Identification of dopamine "D3" and "D4" binding sites, labelled with [3H]2-amino-6,7-dihydroxy-1,2,3,4-tetrahydronaphthalene, as high agonist affinity states of the D1 and D2 dopamine receptors, respectively

Abstract

On the basis of affinity differences for spiperone, two binding sites for [3H](+/-)-2-amino-6,7-dihydroxy-1,2,3,4-tetrahydronaphthalene ([3H]ADTN) in the rat brain could be distinguished: "D3" with a low and "D4" with a high affinity for spiperone. Evidence is provided that D3 and D4 sites are related to high agonist affinity states of the D1 and D2 dopamine receptors, respectively. Various well-known selective D1 and D2 agonists and antagonists showed potencies at these sites in agreement with this hypothesis. A comparison of the Bmax values for [3H]ADTN binding to D3 and D4 sites with the numbers of D1 receptors (labelled by [3H]SCH 23390) and of D2 receptors (labelled by [3H]spiperone), both in the striatum and in the mesolimbic system, indicated that under the conditions used for 3H-agonist binding experiments, both populations of D1 and D2 receptors were converted to their high agonist affinity states to a considerable, although different extent.
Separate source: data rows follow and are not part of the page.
(** C5: the validator succeeds exactly when every required column is a
    column of the table; otherwise it raises the key error whose message
    lists all the required columns that are absent, not just the first: the
    rendering of every absent name occurs in the message, for a plain name
    that is the name itself between single quotes, and when all absent names
    are plain the message is the fixed text followed by the bracketed list
    of the quoted names, separated by a comma and a space. *)
Theorem validate_columns_all_or_report
        (K : library) (df : DataFrame) (required : list string) :
  (validate_columns K df required = Ok tt <->
   forall c, In c required -> In c (columns df)) /\
  (validate_columns K df required = Ok tt \/
   exists missing msg,
     validate_columns K df required = Raise (KeyError msg) /\
     (forall c, In c missing <-> In c required /\ ~ In c (columns df)) /\
     (forall c, In c missing -> occurs_in (py_repr K c) msg) /\
     (forall c, In c missing -> plain_name c = true -> occurs_in (quoted c) msg) /\
     (Forall (fun c => plain_name c = true) missing -> msg = missing_message missing)).
Proof.
  pose proof (missing_columns_In df required) as HIn.
  unfold validate_columns.
  destruct (missing_columns df required) as [|m ms] eqn:Hm.
  - split.
    + split; [intros _ c Hc | reflexivity].
      destruct (has_column df c) eqn:Hh; [now apply has_column_In|].
      exfalso. apply (proj2 (HIn c)). split; [assumption|].
      rewrite <- has_column_In. congruence.
    + now left.
  - split.
    + split; [discriminate|].
      intros Hall. exfalso.
      destruct (proj1 (HIn m) (or_introl eq_refl)) as [Hr Hn].
      apply Hn, Hall, Hr.
    + right. exists (m :: ms). eexists. split; [reflexivity|]. split; [exact HIn|].
      split; [|split].
      * intros c Hc. now apply occurs_in_app_r, occurs_in_list_repr.
      * intros c Hc Hp. rewrite <- (py_repr_plain K _ Hp).
        now apply occurs_in_app_r, occurs_in_list_repr.
      * intros Hall. now apply py_list_repr_plain.
Qed.

Lemma validate_columns_all_or_report_witness :
  exists msg,
    validate_columns sequential sample_frame ["rooms"; "price"; "garage"]%string
    = Raise (KeyError msg) /\
    occurs_in "'rooms'" msg /\ occurs_in "'garage'" msg.
Proof.
  destruct (validate_columns_all_or_report sequential sample_frame
              ["rooms"; "price"; "garage"]%string)
    as [_ [Hok | [missing [msg [Hraise [Hin [_ [Hplain _]]]]]]]].
  - discriminate Hok.
  - exists msg. split; [exact Hraise|]. split.
    + apply (Hplain "rooms"%string); [|reflexivity].
      apply Hin. simpl. split; [tauto|]. intuition discriminate.
    + apply (Hplain "garage"%string); [|reflexivity].
      apply Hin. simpl. split; [tauto|]. intuition discriminate.
Defined.

Lemma missing_columns_subseq (df : DataFrame) (required : list string) :
  subseq (missing_columns df required) required.
Proof.
  unfold missing_columns.
  induction required as [|r rs IH]; simpl; [constructor|].
  destruct (negb (has_column df r)); now constructor.
Qed.

Lemma missing_columns_count (df : DataFrame) (required : list string) (c : string) :
  count_occ string_dec (missing_columns df required) c =
  if has_column df c then O else count_occ string_dec required c.
Proof.
  unfold missing_columns.
  induction required as [|r rs IH]; simpl.
  - now destruct (has_column df c).
  - destruct (string_dec r c) as [->|Hne].
    + destruct (has_column df c) eqn:Hc; simpl.
      * exact IH.
      * destruct (string_dec c c); [now rewrite IH | congruence].
    + destruct (negb (has_column df r)); simpl; [|exact IH].
      destruct (string_dec r c); [congruence | exact IH].
Qed.

Lemma subseq_Forall (A : Type) (P : A -> Prop) (l1 l2 : list A) :
  subseq l1 l2 -> Forall P l2 -> Forall P l1.
Proof.
  induction 1 as [|x l1 l2 _ IH|x l1 l2 _ IH]; intros H.
  - constructor.
  - inversion H; subst. now apply IH.
  - inversion H; subst. constructor; [assumption | now apply IH].
Qed.

Lemma concat_occurrence (sep : string) (l1 l2 : list string) (x : string) :
  exists p q, String.concat sep (l1 ++ x :: l2) = (p ++ x ++ q)%string /\
              (l2 = [] -> q = EmptyString) /\
              (forall y l3, l2 = y :: l3 -> q = (sep ++ String.concat sep l2)%string).
Proof.
  induction l1 as [|a l1 IH]; simpl.
  - exists EmptyString. destruct l2 as [|y l3].
    + exists EmptyString. simpl. repeat split; try discriminate.
      clear. induction x; simpl; congruence.
    + exists (sep ++ String.concat sep (y :: l3))%string. repeat split; discriminate.
  - destruct IH as [p [q [Heq [Hnil Hcons]]]].
    destruct (l1 ++ x :: l2) as [|b rest] eqn:Hl.
    + destruct l1; discriminate.
    + exists (a ++ sep ++ p)%string, q. rewrite Heq, !append_assoc. repeat split; assumption.
Qed.
(** C4, as stated, fails: a [JobProcessingError] is one of the closed kinds,
    and the wrapper replaces it by a [WorkerError] with code
    [UNKNOWN_ERROR]. *)
Lemma safeSupabaseCall_replaces_JobProcessingError :
  closedKind (JobProcessingError "transform failed" "job-1") /\
  Async.completion
    (safeSupabaseCall
       (Async.throw (JobProcessingError "transform failed" "job-1") : Async unit)) =
    Rejected (WorkerError "Unexpected error during Supabase operation" "UNKNOWN_ERROR") /\
  ~ rethrowsClosedKindsUnchanged.
Proof.
  split; [reflexivity |]. split; [reflexivity |].
  intros H.
  specialize (H (Async.throw (JobProcessingError "transform failed" "job-1"))
                (JobProcessingError "transform failed" "job-1") eq_refl eq_refl).
  discriminate H.
Qed.

(** C4, amended: a callback that resolves gives its result unchanged, with
    nothing logged; a callback that throws a [CircuitBreakerError] or a
    [SupabaseError] has it re-thrown unchanged; any other thrown value, the
    other kinds of the taxonomy included, is replaced by a [WorkerError] with
    code [UNKNOWN_ERROR]. *)
Theorem safeSupabaseCall_passes_breaker_and_store_errors
    {T} (callback : Async T) :
  (forall v, Async.completion callback = Resolved v ->
     safeSupabaseCall callback = callback) /\
  (forall e, Async.completion callback = Rejected e ->
     instanceof e CircuitBreakerErrorClass = true \/
     instanceof e SupabaseErrorClass = true ->
     Async.completion (safeSupabaseCall callback) = Rejected e) /\
  (forall e, Async.completion callback = Rejected e ->
     instanceof e CircuitBreakerErrorClass = false ->
     instanceof e SupabaseErrorClass = false ->
     Async.completion (safeSupabaseCall callback) =
       Rejected (WorkerError "Unexpected error during Supabase operation" "UNKNOWN_ERROR") /\
     code (WorkerError "Unexpected error during Supabase operation" "UNKNOWN_ERROR")
       = Some "UNKNOWN_ERROR").
Proof.
  split; [apply safeSupabaseCall_resolved |]. split.
  - intros e He Hk. rewrite (safeSupabaseCall_rejected _ e He).
    destruct Hk as [-> | ->]; [reflexivity | now rewrite orb_true_r].
  - intros e He H1 H2. rewrite (safeSupabaseCall_rejected _ e He), H1, H2.
    split; reflexivity.
Qed.

Lemma safeSupabaseCall_passes_breaker_and_store_errors_witness :
  safeSupabaseCall (Async.ret 7) = Async.ret 7 /\
  Async.completion
    (safeSupabaseCall (Async.throw (SupabaseError "Failed to claim next job" "timeout")
                       : Async Z)) =
    Rejected (SupabaseError "Failed to claim next job" "timeout") /\
  Async.completion
    (safeSupabaseCall (Async.throw (StalledJobError "stalled" "job-2") : Async Z)) =
    Rejected (WorkerError "Unexpected error during Supabase operation" "UNKNOWN_ERROR").
Proof.
  split; [| split].
  - apply (safeSupabaseCall_passes_breaker_and_store_errors (Async.ret 7)) with 7.
    reflexivity.
  - apply (safeSupabaseCall_passes_breaker_and_store_errors
             (Async.throw (SupabaseError "Failed to claim next job" "timeout"))).
    + reflexivity.
    + right; reflexivity.
  - destruct (safeSupabaseCall_passes_breaker_and_store_errors
                (Async.throw (StalledJobError "stalled" "job-2") : Async Z))
      as (_ & _ & H).
    apply (H (StalledJobError "stalled" "job-2")); reflexivity.
Defined.

(** ** Failures inside an iteration *)

Lemma checkForPendingJobs_try_no_sleep (config : WorkerConfig) (w : World) :
  sleeps (Async.effects (checkForPendingJobs_try config w)) = [].
Proof.
  rewrite checkForPendingJobs_try_eq.
  destruct (claim_next_pending_job w) as [[[|job rest]|] [error|] | e]; reflexivity.
Qed.

Lemma sleeps_app (t1 t2 : list Effect) : sleeps (t1 ++ t2) = sleeps t1 ++ sleeps t2.
Proof.
  induction t1 as [|x t1 IH]; [reflexivity |].
  destruct x; simpl; rewrite ?IH; reflexivity.
Qed.

(** Whatever the error, a failed iteration sleeps [retryDelay] and then
    [pollingInterval]. *)
Lemma iteration_failure_sleeps (config : WorkerConfig) (w : World) (e : Thrown) :
  Async.completion (checkForPendingJobs_try config w) = Rejected e ->
  sleeps (Async.effects (iteration config w)) =
    [retryDelay config; pollingInterval config].
Proof.
  intros H. rewrite iteration_eq. simpl.
  rewrite (checkForPendingJobs_caught config w e H), !sleeps_app,
    checkForPendingJobs_try_no_sleep.
  reflexivity.
Qed.



(** ** Store calls and the wrapper *)




(** ** The two activities in the running process *)

Lemma worker_own (env : Env) (schedule : list Activity) :
  configured env = true -> Forall ownActivity schedule ->
  worker env schedule =
    {| listeners := listeners (started (WORKER_CONFIG env));
       intervals := [(stalledJobsInterval, stalledJobTimeout (WORKER_CONFIG env))];
       exitCode := None;
       output := output (main env)
                 ++ flat_map (activityEffects (WORKER_CONFIG env)) schedule |}.
Proof.
  intros Hc Hs. unfold worker. rewrite (main_configured env Hc).
  now rewrite run_own.
Qed.

Lemma worker_snoc (env : Env) (schedule : list Activity) (a : Activity) :
  worker env (schedule ++ [a]) = act (WORKER_CONFIG env) a (worker env schedule).
Proof. unfold worker. now rewrite run_app. Qed.

(** C8: a failure during a recovery scan, whatever it is, is caught and
    logged inside [recoverStalledJobs], which then sleeps [retryDelay] and
    resolves; the callback of the timer resolves too, so the firing leaves
    the process running, the timer set with its period [stalledJobTimeout],
    and the main loop goes on with its next iteration. *)
Theorem recovery_failures_are_contained
    (env : Env) (schedule : list Activity) (w : World) :
  configured env = true -> Forall ownActivity schedule ->
  let config := WORKER_CONFIG env in
  Async.completion (recoverStalledJobs config w) = Resolved tt /\
  (forall e, Async.completion (recoverStalledJobs_try config w) = Rejected e ->
     Async.effects (recoverStalledJobs config w) =
       Async.effects (recoverStalledJobs_try config w)
       ++ [Log (ErrorRecoveringStalledJobs e); Sleep (retryDelay config)]) /\
  stalledJobsTick config w = recoverStalledJobs config w /\
  exitCode (worker env (schedule ++ [Tick w])) = None /\
  intervals (worker env (schedule ++ [Tick w])) =
    [(stalledJobsInterval, stalledJobTimeout config)] /\
  output (worker env (schedule ++ [Tick w])) =
    output (worker env schedule) ++ Async.effects (recoverStalledJobs config w) /\
  (forall w', output (worker env (schedule ++ [Tick w; Poll w'])) =
     output (worker env (schedule ++ [Tick w]))
     ++ Async.effects (iteration config w')).
Proof.
  intros Hc Hs config.
  assert (Hs1 : Forall ownActivity (schedule ++ [Tick w])).
  { apply Forall_app. split; [assumption | repeat constructor]. }
  split; [apply recoverStalledJobs_resolves |].
  split; [apply recoverStalledJobs_caught |].
  split; [apply stalledJobsTick_eq |].
  rewrite (worker_own env _ Hc Hs1), (worker_own env _ Hc Hs).
  cbn [exitCode intervals output].
  split; [reflexivity |]. split; [reflexivity |].
  split.
  - rewrite flat_map_app. cbn [flat_map activityEffects].
    now rewrite stalledJobsTick_eq, app_nil_r, app_assoc.
  - intros w'.
    assert (Hs2 : Forall ownActivity (schedule ++ [Tick w; Poll w'])).
    { apply Forall_app. split; [assumption | repeat constructor]. }
    rewrite (worker_own env _ Hc Hs2). cbn [output].
    rewrite !flat_map_app. cbn [flat_map activityEffects].
    now rewrite !app_nil_r, !app_assoc.
Qed.

Lemma recovery_failures_are_contained_witness :
  output (worker env_long_breaker
            [Tick (worldStoreThrows (Foreign "TypeError: fetch failed"))]) =
    output (worker env_long_breaker []) ++
    [ SelectStalled 940000;
      Log (ErrorRecoveringStalledJobs (Foreign "TypeError: fetch failed"));
      Sleep 15000 ] /\
  exitCode (worker env_long_breaker
              [Tick (worldStoreThrows (Foreign "TypeError: fetch failed"))]) = None.
Proof.
  destruct (recovery_failures_are_contained env_long_breaker []
              (worldStoreThrows (Foreign "TypeError: fetch failed")))
    as (_ & _ & _ & Hexit & _ & Hout & _).
  - reflexivity.
  - constructor.
  - split; [exact Hout | exact Hexit].
Defined.
(** X6.  What the normalizer keeps.  [cleanIssue] keeps the number, the
    title, the count of comments and the time of update of the issue,
    the names of its labels in their order, and the login and identity
    of its author; of the assignees it keeps the logins in their order,
    unless there is exactly one, who is dropped from the list.
    [cleanComment] keeps the identity, the body and the time of update
    of the comment, and the login and identity of its author. *)
Theorem X6_normalizer_keeps (i : Issue) (c : IssueComment) :
  let i' := fst (cleanIssue i) in
  (issueNumber i' = issueNumber i /\ issueTitle i' = issueTitle i /\
   issueComments i' = issueComments i /\
   issueUpdatedAt i' = issueUpdatedAt i /\
   map labelName (issueLabels i') = map labelName (issueLabels i) /\
   option_map userLogin (issueUser i') = option_map userLogin (issueUser i) /\
   option_map userID (issueUser i') = option_map userID (issueUser i) /\
   map (option_map userLogin) (issueAssignees i')
   = match issueAssignees i with
     | [_] => []
     | us => map (option_map userLogin) us
     end)
  /\
  exists c',
    fst (cleanComment (Some c)) = Some c' /\
    commentID c' = commentID c /\ commentBody c' = commentBody c /\
    commentUpdatedAt c' = commentUpdatedAt c /\
    option_map userLogin (commentUser c')
    = option_map userLogin (commentUser c) /\
    option_map userID (commentUser c') = option_map userID (commentUser c).
Proof.
  assert (Hlogin : forall u,
             option_map userLogin (fst (cleanUser u)) = option_map userLogin u
             /\ option_map userID (fst (cleanUser u)) = option_map userID u).
  { intros [u|]; [|split; reflexivity].
    unfold cleanUser. rewrite !cleanStr_eq. split; reflexivity. }
  split.
  - rewrite cleanIssue_eq. simpl. repeat split; try apply Hlogin.
    + rewrite map_map. apply map_ext. intros l.
      unfold cleanLabel. now rewrite !cleanStr_eq.
    + rewrite map_map. unfold keptAssignees.
      destruct (issueAssignees i) as [|u [|u' us]]; try reflexivity.
      change (Z.of_nat (List.length (u :: u' :: us)) =? 1)
        with (Z.of_nat (S (S (List.length us))) =? 1).
      replace (Z.of_nat (S (S (List.length us))) =? 1) with false
        by (symmetry; apply Z.eqb_neq; lia).
      cbn [map]. rewrite !(proj1 (Hlogin _)). do 2 f_equal.
      apply map_ext. intros x. apply Hlogin.
  - rewrite cleanComment_eq. eexists. split; [reflexivity|]. simpl.
    repeat split; apply Hlogin.
Qed.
In fact, when competition experiments with [3H]spiperone were performed under the conditions otherwise used for [3H]ADTN binding experiments (instead of the conditions usually used for antagonist binding), substantial shifts of the displacement curves of 3,4-dihydroxyphenylethylamine (dopamine) and ADTN toward higher affinities were observed. A comparison of the effects of various agonists and antagonists in the [3H]ADTN binding experiments and in functional tests revealed a significant correlation between their potencies at D4 binding sites and at D2 receptors modulating the release of [3H]acetylcholine from striatal slices. However, in the situation of the D1/D3 pair, when the measurement of adenylate cyclase activity was taken as a functional test for D1 receptors, agonists were more active in the binding than in the functional test, whereas for many antagonists the opposite was found. The results are discussed with regard to the classification and functional aspects of brain dopamine receptors.